Cytokeratin 3 Le plasmide d'activation CRISPR (h) offre une approche ciblée et non destructive pour réguler à la hausse l'expression endogène de KRT3 sans modifier la séquence d'ADN sous-jacente.
Cytokeratin 3 Le plasmide d'activation CRISPR (h) est un système SAM (synergistic activation mediator) à trois plasmides conçu pour une régulation à la hausse hautement efficace et spécifique du locus KRT3 dans des lignées cellulaires humaines. Le système s'articule autour d'une Cas9 catalytiquement inactive (dCas9) portant deux mutations inactivantes (D10A et N863A) qui éliminent l'activité nucléase tout en préservant la liaison à l'ADN. Cette dCas9 est fusionnée à VP64, un puissant activateur transcriptionnel, et est co-exprimée avec un gène de résistance à la blasticidine pour la sélection. Le deuxième plasmide code pour la protéine de fusion MS2-p65-HSF1, un complexe activateur secondaire qui agit de concert avec dCas9-VP64, ainsi qu'un gène de résistance à l'hygromycine. Le troisième plasmide code pour un ARN guide (sgRNA) de 20 nt spécifique de la cible, fusionné à deux aptamères d'ARN MS2 qui recrutent le complexe MS2-p65-HSF1 vers le site d'activation, accompagné d'un gène de résistance à la puromycine. Les trois plasmides sont délivrés dans un rapport massique de 1:1:1 pour une expression équilibrée de tous les composants du système.

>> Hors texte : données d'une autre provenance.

(** ** Theorems *)

(** C17. The buffers of a connection, which share blocks of memory, are buffers of
    streams of bytes.  Whatever is written, at any offsets, overlapping or not, in
    any order, a read gives the bytes that follow the ones read before, each as it
    was first written, up to the limit or to the first byte that is missing; the
    bytes that were read stay what they are while they are held, through any later
    writes and the reuse of freed blocks.  Every write ends, nothing is accessed
    outside its block, and the work only stops short when the allocator refuses. *)
Theorem buffers_history c n es : Forall (op_ok n) es ->
  exists st k a, history es (system_init c n) = Some (st, k) /\
    means_all (take k es) (Meaning (repeat (Stream 0 (fun _ => None)) n) []) a /\
    held_ok st a /\ if (k =? length es)%nat then buffers_ok st a else refused.
Proof. intros Hok. destruct (buffers_init_ok c n) as (H1 & H2 & H3 & H4). by apply (history_spec es n). Qed.

(** A copy of some bytes into blocks of the connection, as it is made for the
    data of a frame, is a chain of pieces that holds these bytes; it ends, and the
    pieces that are in use keep theirs. *)
Theorem copy_buffer_bytes p l d : wf p l ->
  exists r p', ngx_quic_copy_buffer p d = Some (r, p') /\ stable l p p' /\
    match r with
    | Some out => chain_bytes (cell p') (bufs out) = d /\ wf p' (bufs out ++ l)
    | None => refused
    end.
Proof.
  intros Hw. unfold ngx_quic_copy_buffer. set (s := Stream 0 (fun _ => None)).
  assert (Hr : represents p qbuf_zero s) by (split; cbn; try done; by split; constructor).
  destruct (write_buffer_spec p qbuf_zero s l [Input true d] (Z.of_nat (length d)) 0 Hw Hr)
    as (r & qb & p1 & -> & Hw1 & Hs1 & Hl1 & H1); [by constructor | lia |]. cbn [mbind option_bind].
  destruct r as [rest |]; [| by exists None, p1]. destruct H1 as [Hr1 _].
  destruct (ngx_quic_read_buffer p1 qb (Z.of_nat (length d))) as [[r2 qb2] p2] eqn:E2.
  apply (read_buffer_spec _ _ _ _ _ _ _ _ Hw1 Hr1 (Zle_0_nat _)) in E2 as [Hq2 E2].
  assert (Hs2 : stable l p p2) by (eapply stable_trans; [exact Hs1 |]; apply stable_cell; by destruct Hq2).
  destruct r2 as [out |]; [| exists None, p2; by destruct E2].
  cbn zeta in E2. destruct E2 as (Hw2 & (Hrun & Hle & Hend) & _).
  eexists _, _. split; [done |]. unfold ngx_quic_free_buffer. cbn [snd].
  assert (Hw3 : wf p2 (bufs (qchain qb2) ++ bufs out ++ l)).
  { eapply wf_perm; [| exact Hw2]. by rewrite app_assoc, (Permutation_app_comm (bufs out)), <- app_assoc. }
  destruct (free_chain_spec _ _ _ Hw3) as [Hw4 (Ec & _ & _)].
  split; [eapply stable_trans; [exact Hs2 | by apply stable_cell] |]. split; [| done]. rewrite Ec.
  set (e := chain_bytes (cell p2) (bufs out)) in *.
  assert (Hbyte : forall i, byte_at (stream_write (take (Z.to_nat (Z.of_nat (length d))) (input_bytes [Input true d])) 0 s)
    (Z.of_nat i) = d !! i).
  { intros i. cbn. unfold lay. destruct (Z.leb_spec 0 (Z.of_nat i)); [| lia].
    change (input_bytes _) with (d ++ []). rewrite app_nil_r, take_ge by lia. f_equal. lia. }
  cbn [sbase s stream_write] in Hrun, Hend. change (sbase s) with 0 in *.
  assert (Hlen : length e = length d).
  { destruct Hend as [? | Hend]; [lia |]. rewrite Z.add_0_l, Hbyte in Hend. apply lookup_ge_None in Hend. lia. }
  apply list_eq. intros i. destruct (decide (i < length e)%nat) as [Hi | Hi].
  - rewrite <- Hrun by done. by rewrite Z.add_0_l, Hbyte.
  - rewrite !lookup_ge_None_2 by lia. done.
Qed.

Une fois assemblé au locus cible, le complexe SAM se lie à environ 200 pb en amont du site de départ de la transcription KRT3, où VP64, p65 et HSF1 agissent de concert pour recruter la machinerie transcriptionnelle et induire une régulation à la hausse de l'expression endogène de Cytokeratin 3. Contrairement à Cas9, qui possède une activité nucléase, dCas9 n'introduit pas de cassures double brin ni ne modifie la séquence génomique, préservant ainsi le locus KRT3 natif et permettant l'étude des réponses transcriptionnelles dépendantes de Cytokeratin 3 au niveau du locus endogène, ce qui en fait un outil précieux pour les études fonctionnelles, l'identification de gènes cibles et la modélisation de la restauration de la voie Cytokeratin 3 dans les cellules tumorales présentant une expression de KRT3 silencée ou réduite.
Réservé à la recherche. N'est pas destiné à un usage diagnostique ou thérapeutique.